In the end, the deliberate incorporation of experiences inside and outside the classroom will allow students to place themselves and their communities in webs of natural, economic, cultural and social connections that defy traditional borders. Graduates of the concentration will be able to articulate how they challenged their own assumptions by engaging with difference and will be able to demonstrate the ways that their education at Whitman helped them make complex connections across the disciplines on important global issues.
In addition to overseeing the concentration in global studies, the Center for Global Studies will also expand the O'Donnell Visiting Educator program, encourage more students to participate in off-campus programs and further integrate those experiences into their regular on-campus studies, and will continue its efforts toward faculty and curricular development.

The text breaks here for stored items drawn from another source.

(* ===== verification/VdifBuffer.v ===== *)
(** * VdifBuffer: finding frames in a buffer of VDIF data

    [vdifbuffer.c].  The functions look at the first three words of headers at
    arbitrary offsets of the buffer; reading a word that is not inside the
    buffer is [None].  [bufferSize] is the caller's idea of the length. *)
From S2P Require Export VdifHeader.
#[local] Open Scope Z_scope.

(** The header at byte [off]; only its first three words are read. *)
Definition hdr_at (buffer : list Z) (off : Z) : option vdif_header :=
  if decide (0 <= off /\ off + 12 <= Z.of_nat (length buffer))
  then Some (struct_of_bytes (slice buffer (Z.to_nat off) 32)) else None.

Definition close_in_time (vh1 vh2 vh3 : vdif_header) : bool :=
  (getVDIFEpoch vh1 =? getVDIFEpoch vh2) &&
  (getVDIFEpoch vh1 =? getVDIFEpoch vh3) &&
  (getVDIFFrameEpochSecOffset vh2 - getVDIFFrameEpochSecOffset vh1 <? 2) &&
  (getVDIFFrameEpochSecOffset vh3 - getVDIFFrameEpochSecOffset vh2 <? 2) &&
  (getVDIFFrameNumber vh2 - getVDIFFrameNumber vh1 <? 5) &&
  (getVDIFFrameNumber vh3 - getVDIFFrameNumber vh1 <? 5).

(** [a && b && ...] reads the next header only when the tests so far hold. *)
Definition comparethreeframes (buffer : list Z) (offset frameSize bufferSize : Z) : option Z :=
  if bufferSize <=? offset + 2 * frameSize then Some (-1) else
  vh1 ← hdr_at buffer offset;
  if negb (getVDIFFrameBytes vh1 =? frameSize) then Some (-1) else
  vh2 ← hdr_at buffer (offset + frameSize);
  if negb (getVDIFFrameBytes vh2 =? frameSize) then Some (-1) else
  vh3 ← hdr_at buffer (offset + 2 * frameSize);
  if negb (getVDIFFrameBytes vh3 =? frameSize) then Some (-1) else
  if close_in_time vh1 vh2 vh3 then Some frameSize else Some (-1).

(** [for(; n > 0; ++i) if(p(i)) return i;], then -1. *)
Fixpoint find_from (n : nat) (i : Z) (p : Z -> option bool) : option Z :=
  match n with
  | O => Some (-1)
  | S n => b ← p i; if (b : bool) then Some i else find_from n (i + 1) p
  end.

(** The inner loop: some offset shows three frames of the size. *)
Definition sizefits (buffer : list Z) (bufferSize frameSize : Z) : option bool :=
  let N := bufferSize - 2 * frameSize - VDIF_HEADER_BYTES in
  i ← find_from (Z.to_nat N) 0 (fun i =>
    r ← comparethreeframes buffer i frameSize bufferSize; Some (0 <? r));
  Some (0 <=? i).

(** The first size of [sizes] that fits. *)
Fixpoint trysizes (buffer : list Z) (bufferSize : Z) (sizes : list Z) : option Z :=
  match sizes with
  | [] => Some (-1)
  | frameSize :: sizes =>
      b ← sizefits buffer bufferSize frameSize;
      if (b : bool) then Some frameSize else trysizes buffer bufferSize sizes
  end.

Definition likelyFrameSizes : list Z :=
  [5032; 10032; 20032; 40032; 80032; 160032; 8032; 16032; 32032; 1032; 2032; 4032; 8224; 1312].

(** [frameSize = VDIF_HEADER_BYTES + 8; frameSize < bufferSize/4 && frameSize <
    524288; frameSize += 8] *)
Definition legalFrameSizes (bufferSize : Z) : list Z :=
  let first := VDIF_HEADER_BYTES + 8 in
  let last := Z.min (cdiv bufferSize 4) 524288 in
  (fun k => first + 8 * Z.of_nat k) <$> seq 0 (Z.to_nat ((last - first + 7) / 8)).

Definition determinevdifframesize (buffer : list Z) (bufferSize : Z) : option Z :=
  if bufferSize <? 3 * (VDIF_HEADER_BYTES + 8) then Some (-1) else
  vh ← hdr_at buffer 0;
  let frameSize := getVDIFFrameBytes vh in
  r ← comparethreeframes buffer 0 frameSize bufferSize;
  if 0 <? r then Some frameSize else
  trysizes buffer bufferSize (likelyFrameSizes ++ legalFrameSizes bufferSize).

Definition determinevdifframeoffset (buffer : list Z) (bufferSize frameSize : Z) : option Z :=
  let N := bufferSize - frameSize - VDIF_HEADER_BYTES in
  if (N <? frameSize) || (frameSize <? VDIF_HEADER_BYTES + 8) then Some (-1) else
  find_from (Z.to_nat N) 0 (fun i =>
    vh1 ← hdr_at buffer i;
    if negb (getVDIFFrameBytes vh1 =? frameSize) then Some false else
    vh2 ← hdr_at buffer (i + frameSize);
    Some ((getVDIFFrameBytes vh2 =? frameSize) && (getVDIFEpoch vh1 =? getVDIFEpoch vh2) &&
          (getVDIFFrameEpochSecOffset vh2 - getVDIFFrameEpochSecOffset vh1 <? 2))).

(** ** What the functions look for *)

(** The header at [off], for the specifications. *)
Definition hdr (buffer : list Z) (off : Z) : vdif_header :=
  struct_of_bytes (slice buffer (Z.to_nat off) 32).

Definition two_frames (buffer : list Z) (frameSize off : Z) : bool :=
  (getVDIFFrameBytes (hdr buffer off) =? frameSize) &&
  ((getVDIFFrameBytes (hdr buffer (off + frameSize)) =? frameSize) &&
   (getVDIFEpoch (hdr buffer off) =? getVDIFEpoch (hdr buffer (off + frameSize))) &&
   (getVDIFFrameEpochSecOffset (hdr buffer (off + frameSize))
      - getVDIFFrameEpochSecOffset (hdr buffer off) <? 2)).

Definition three_frames (buffer : list Z) (frameSize off : Z) : bool :=
  (getVDIFFrameBytes (hdr buffer off) =? frameSize) &&
  (getVDIFFrameBytes (hdr buffer (off + frameSize)) =? frameSize) &&
  (getVDIFFrameBytes (hdr buffer (off + 2 * frameSize)) =? frameSize) &&
  close_in_time (hdr buffer off) (hdr buffer (off + frameSize)) (hdr buffer (off + 2 * frameSize)).

Lemma hdr_at_Some buffer off :
  0 <= off -> off + 12 <= Z.of_nat (length buffer) -> hdr_at buffer off = Some (hdr buffer off).
Proof. intros. unfold hdr_at. by rewrite decide_True. Qed.

Lemma find_from_spec n i p q :
  0 <= i -> (forall j, i <= j < i + Z.of_nat n -> p j = Some (q j)) ->
  exists r, find_from n i p = Some r /\
    ((r = -1 /\ forall j, i <= j < i + Z.of_nat n -> q j = false) \/
     (i <= r < i + Z.of_nat n /\ q r = true /\ forall j, i <= j < r -> q j = false)).
Proof.
  revert i. induction n as [|n IH]; intros i Hi Hp; cbn [find_from].
  - exists (-1). split; [done|]. left. split; [done|]. lia.
  - rewrite Hp by lia. cbn [mbind option_bind]. destruct (q i) eqn:Eq.
    + exists i. split; [done|]. right. split; [lia|]. split; [done|]. lia.
    + destruct (IH (i + 1)) as (r & -> & Hr); [lia|intros; apply Hp; lia|].
      exists r. split; [done|]. destruct Hr as [[-> Hr]|(Hr1 & Hr2 & Hr3)]; [left|right].
      * split; [done|]. intros j Hj. destruct (decide (j = i)) as [->|]; [done|]. apply Hr. lia.
      * split; [lia|]. split; [done|]. intros j Hj.
        destruct (decide (j = i)) as [->|]; [done|]. apply Hr3. lia.
Qed.

Lemma comparethreeframes_spec buffer off f bs :
  bs = Z.of_nat (length buffer) -> 0 <= off -> 0 <= f -> off + 2 * f + 12 <= bs ->
  comparethreeframes buffer off f bs = Some (if three_frames buffer f off then f else -1).
Proof.
  intros -> Ho Hf Hb. unfold comparethreeframes, three_frames.
  rewrite (proj2 (Z.leb_gt _ _)) by lia. rewrite !hdr_at_Some by lia. cbn [mbind option_bind].
  repeat match goal with |- context [negb (?a =? f)] => destruct (a =? f); cbn [negb andb]; [|done] end.
  by destruct (close_in_time _ _ _).
Qed.

Lemma hdr_ok buffer off : header_ok (hdr buffer off).
Proof. apply struct_header_ok, struct_of_bytes_ok. Qed.

(** Some offset of the searched range shows three frames of size [f]. *)
Definition shows_size (buffer : list Z) (f : Z) : Prop :=
  exists off, 0 <= off < Z.of_nat (length buffer) - 2 * f - 32 /\ three_frames buffer f off = true.

Lemma sizefits_spec buffer f :
  0 < f -> exists b, sizefits buffer (Z.of_nat (length buffer)) f = Some b /\
    (b = true <-> shows_size buffer f).
Proof.
  intros Hf. unfold sizefits, VDIF_HEADER_BYTES.
  set (N := Z.of_nat (length buffer) - 2 * f - 32).
  destruct (find_from_spec (Z.to_nat N) 0
    (fun i => r ← comparethreeframes buffer i f (Z.of_nat (length buffer)); Some (0 <? r))
    (three_frames buffer f)) as (r & -> & Hr); [lia| |].
  - intros j Hj. rewrite comparethreeframes_spec by (done || lia). cbn [mbind option_bind].
    destruct (three_frames buffer f j); [by rewrite (proj2 (Z.ltb_lt _ _)) by lia|done].
  - cbn [mbind option_bind]. eexists. split; [done|]. rewrite Z.leb_le. unfold shows_size.
    destruct Hr as [[-> Hr]|(Hr1 & Hr2 & _)]; split.
    + lia.
    + intros (off & Ho & Ht). rewrite Hr in Ht by lia. done.
    + intros _. exists r. split; [lia|done].
    + lia.
Qed.

Lemma trysizes_spec buffer sizes :
  Forall (fun f => 0 < f) sizes ->
  exists r, trysizes buffer (Z.of_nat (length buffer)) sizes = Some r /\
    ((r = -1 /\ forall f, f ∈ sizes -> ~ shows_size buffer f) \/ (r ∈ sizes /\ shows_size buffer r)).
Proof.
  induction 1 as [|f sizes Hf _ IH]; cbn [trysizes].
  - exists (-1). split; [done|]. left. split; [done|]. intros f []%elem_of_nil.
  - destruct (sizefits_spec buffer f Hf) as (b & -> & Hb). cbn [mbind option_bind].
    destruct b.
    + exists f. split; [done|]. right. split; [apply elem_of_cons; by left|]. by apply Hb.
    + destruct IH as (r & -> & Hr). exists r. split; [done|].
      assert (~ shows_size buffer f) by (intros ?%Hb; done).
      destruct Hr as [[-> Hr]|[Hr1 Hr2]]; [left|right].
      * split; [done|]. intros g [->|Hg]%elem_of_cons; [done|]. by apply Hr.
      * split; [apply elem_of_cons; by right|done].
Qed.

Lemma sizes_positive bs : Forall (fun f => 0 < f) (likelyFrameSizes ++ legalFrameSizes bs).
Proof.
  apply Forall_app. split; [repeat constructor; lia|].
  apply Forall_fmap, Forall_true. intros k. cbn. unfold VDIF_HEADER_BYTES. lia.
Qed.

(** The size of the first header does not put a third header across the end of
    the buffer. *)
Definition third_inside (buffer : list Z) : Prop :=
  let f := getVDIFFrameBytes (hdr buffer 0) in
  2 * f + 12 <= Z.of_nat (length buffer) \/ Z.of_nat (length buffer) <= 2 * f.

(** [determinevdifframesize] on a buffer of the given length: a positive result
    is a size for which three consecutive consistent frame headers were seen;
    the size of the first header has precedence; -1 means that neither it nor
    any likely or legal size shows three frames anywhere. *)
Theorem determinevdifframesize_spec buffer :
  let bs := Z.of_nat (length buffer) in let f0 := getVDIFFrameBytes (hdr buffer 0) in
  120 <= bs -> third_inside buffer ->
  exists r, determinevdifframesize buffer bs = Some r /\
    (r = f0 /\ 0 < f0 /\ 2 * f0 + 12 <= bs /\ three_frames buffer f0 0 = true \/
     ~ (0 < f0 /\ 2 * f0 + 12 <= bs /\ three_frames buffer f0 0 = true) /\
     (r = -1 /\ (forall f, f ∈ likelyFrameSizes ++ legalFrameSizes bs -> ~ shows_size buffer f) \/
      r ∈ likelyFrameSizes ++ legalFrameSizes bs /\ shows_size buffer r)).
Proof.
  intros bs f0 Hbs H3. unfold third_inside in H3. fold bs f0 in H3.
  assert (Hf0 : 0 <= f0) by (pose proof (ok_framelength8 _ (hdr_ok buffer 0)); unfold f0, getVDIFFrameBytes; lia).
  unfold determinevdifframesize. rewrite (proj2 (Z.ltb_ge _ _)) by (unfold VDIF_HEADER_BYTES; lia).
  rewrite hdr_at_Some by lia. cbn [mbind option_bind]. fold f0.
  destruct (trysizes_spec buffer _ (sizes_positive bs)) as (r & Hr & Hres). fold bs in Hr.
  destruct H3 as [H3|H3].
  - rewrite comparethreeframes_spec by (done || lia). cbn [mbind option_bind].
    destruct (three_frames buffer f0 0) eqn:E3; [destruct (Z.ltb_spec 0 f0)|].
    + exists f0. split; [done|]. left. done.
    + exists r. rewrite Hr. split; [done|]. right. split; [lia|done].
    + exists r. rewrite Hr. split; [done|]. right. split; [intros (_ & _ & ?); done|done].
  - unfold comparethreeframes. rewrite (proj2 (Z.leb_le _ _)) by lia. cbn [mbind option_bind].
    exists r. rewrite Hr. split; [done|]. right. split; [lia|done].
Qed.

(** The third header is read without a check that it lies inside the buffer:
    two headers of 56 bytes at the start of a buffer of 120 bytes make the
    function read past its end. *)
Theorem determinevdifframesize_overread :
  let h := struct_bytes (vh_set_framelength8 zero_header 7) in
  let buffer := h ++ replicate 24 0 ++ h ++ replicate 32 0 in
  length buffer = 120%nat /\ determinevdifframesize buffer 120 = None.
Proof. vm_compute. split; reflexivity. Qed.

(** C35 [determinevdifframeoffset] never reads outside the buffer and returns the
    first offset that shows two consecutive consistent headers of the given
    size, or -1 when there is none. *)
Theorem determinevdifframeoffset_spec buffer f :
  let bs := Z.of_nat (length buffer) in let N := bs - f - 32 in
  40 <= f -> f <= N ->
  exists r, determinevdifframeoffset buffer bs f = Some r /\
    (r = -1 /\ (forall i, 0 <= i < N -> two_frames buffer f i = false) \/
     0 <= r < N /\ two_frames buffer f r = true /\ forall i, 0 <= i < r -> two_frames buffer f i = false).
Proof.
  intros bs N Hf HN. unfold determinevdifframeoffset, VDIF_HEADER_BYTES.
  rewrite (proj2 (Z.ltb_ge _ _)), (proj2 (Z.ltb_ge _ _)) by lia. cbn [orb]. fold N.
  destruct (find_from_spec (Z.to_nat N) 0 (fun i =>
    vh1 ← hdr_at buffer i;
    if negb (getVDIFFrameBytes vh1 =? f) then Some false else
    vh2 ← hdr_at buffer (i + f);
    Some ((getVDIFFrameBytes vh2 =? f) && (getVDIFEpoch vh1 =? getVDIFEpoch vh2) &&
          (getVDIFFrameEpochSecOffset vh2 - getVDIFFrameEpochSecOffset vh1 <? 2)))
    (two_frames buffer f)) as (r & -> & Hr); [lia| |].
  - intros j Hj. rewrite !hdr_at_Some by lia. cbn [mbind option_bind]. unfold two_frames.
    destruct (getVDIFFrameBytes (hdr buffer j) =? f); [|done]. cbn [negb andb].
    done.
  - exists r. split; [done|]. rewrite Z2Nat.id in Hr by lia. cbn in Hr. done.
Qed.

(** Witness data: three frames of 40 bytes (a bare header with 8 bytes of data)
    one second apart, behind 16 bytes of something else. *)
Definition sample_frame (sec : Z) : list Z :=
  struct_bytes (vh_set_seconds (vh_set_framelength8 zero_header 5) sec) ++ replicate 8 170.

Definition sample_buffer : list Z :=
  replicate 16 255 ++ sample_frame 7 ++ sample_frame 8 ++ sample_frame 9 ++ replicate 72 85.

Lemma determinevdifframeoffset_spec_witness :
  exists r, determinevdifframeoffset sample_buffer 208 40 = Some r /\
    (r = -1 /\ (forall i, 0 <= i < 136 -> two_frames sample_buffer 40 i = false) \/
     0 <= r < 136 /\ two_frames sample_buffer 40 r = true /\
     forall i, 0 <= i < r -> two_frames sample_buffer 40 i = false).
Proof.
  apply (determinevdifframeoffset_spec sample_buffer 40).
  - lia.
  - vm_compute. discriminate.
Defined.

Lemma determinevdifframesize_spec_witness :
  exists r, determinevdifframesize (sample_frame 7 ++ sample_frame 8 ++ sample_frame 9) 120 = Some r /\
    let buffer := sample_frame 7 ++ sample_frame 8 ++ sample_frame 9 in
    let f0 := getVDIFFrameBytes (hdr buffer 0) in
    (r = f0 /\ 0 < f0 /\ 2 * f0 + 12 <= 120 /\ three_frames buffer f0 0 = true \/
     ~ (0 < f0 /\ 2 * f0 + 12 <= 120 /\ three_frames buffer f0 0 = true) /\
     (r = -1 /\ (forall f, f ∈ likelyFrameSizes ++ legalFrameSizes 120 -> ~ shows_size buffer f) \/
      r ∈ likelyFrameSizes ++ legalFrameSizes 120 /\ shows_size buffer r)).
Proof.
  apply (determinevdifframesize_spec (sample_frame 7 ++ sample_frame 8 ++ sample_frame 9)).
  - vm_compute. discriminate.
  - left. vm_compute. discriminate.
Defined.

"I cannot think of a more appropriate focus for a new addition to academics at Whitman than the Center for Global Studies at this point in time. A better understanding of and respect for the complexity of global issues is sorely needed in our society today," said Alzada J. Tipton, provost and dean of the faculty. "I am also very excited by the innovative aspects of the new concentration format, especially in how it brings together classes, advising, out-of-class learning experiences, and self-reflection on the part of the students. Students will benefit greatly from being able to integrate all of their opportunities for learning together."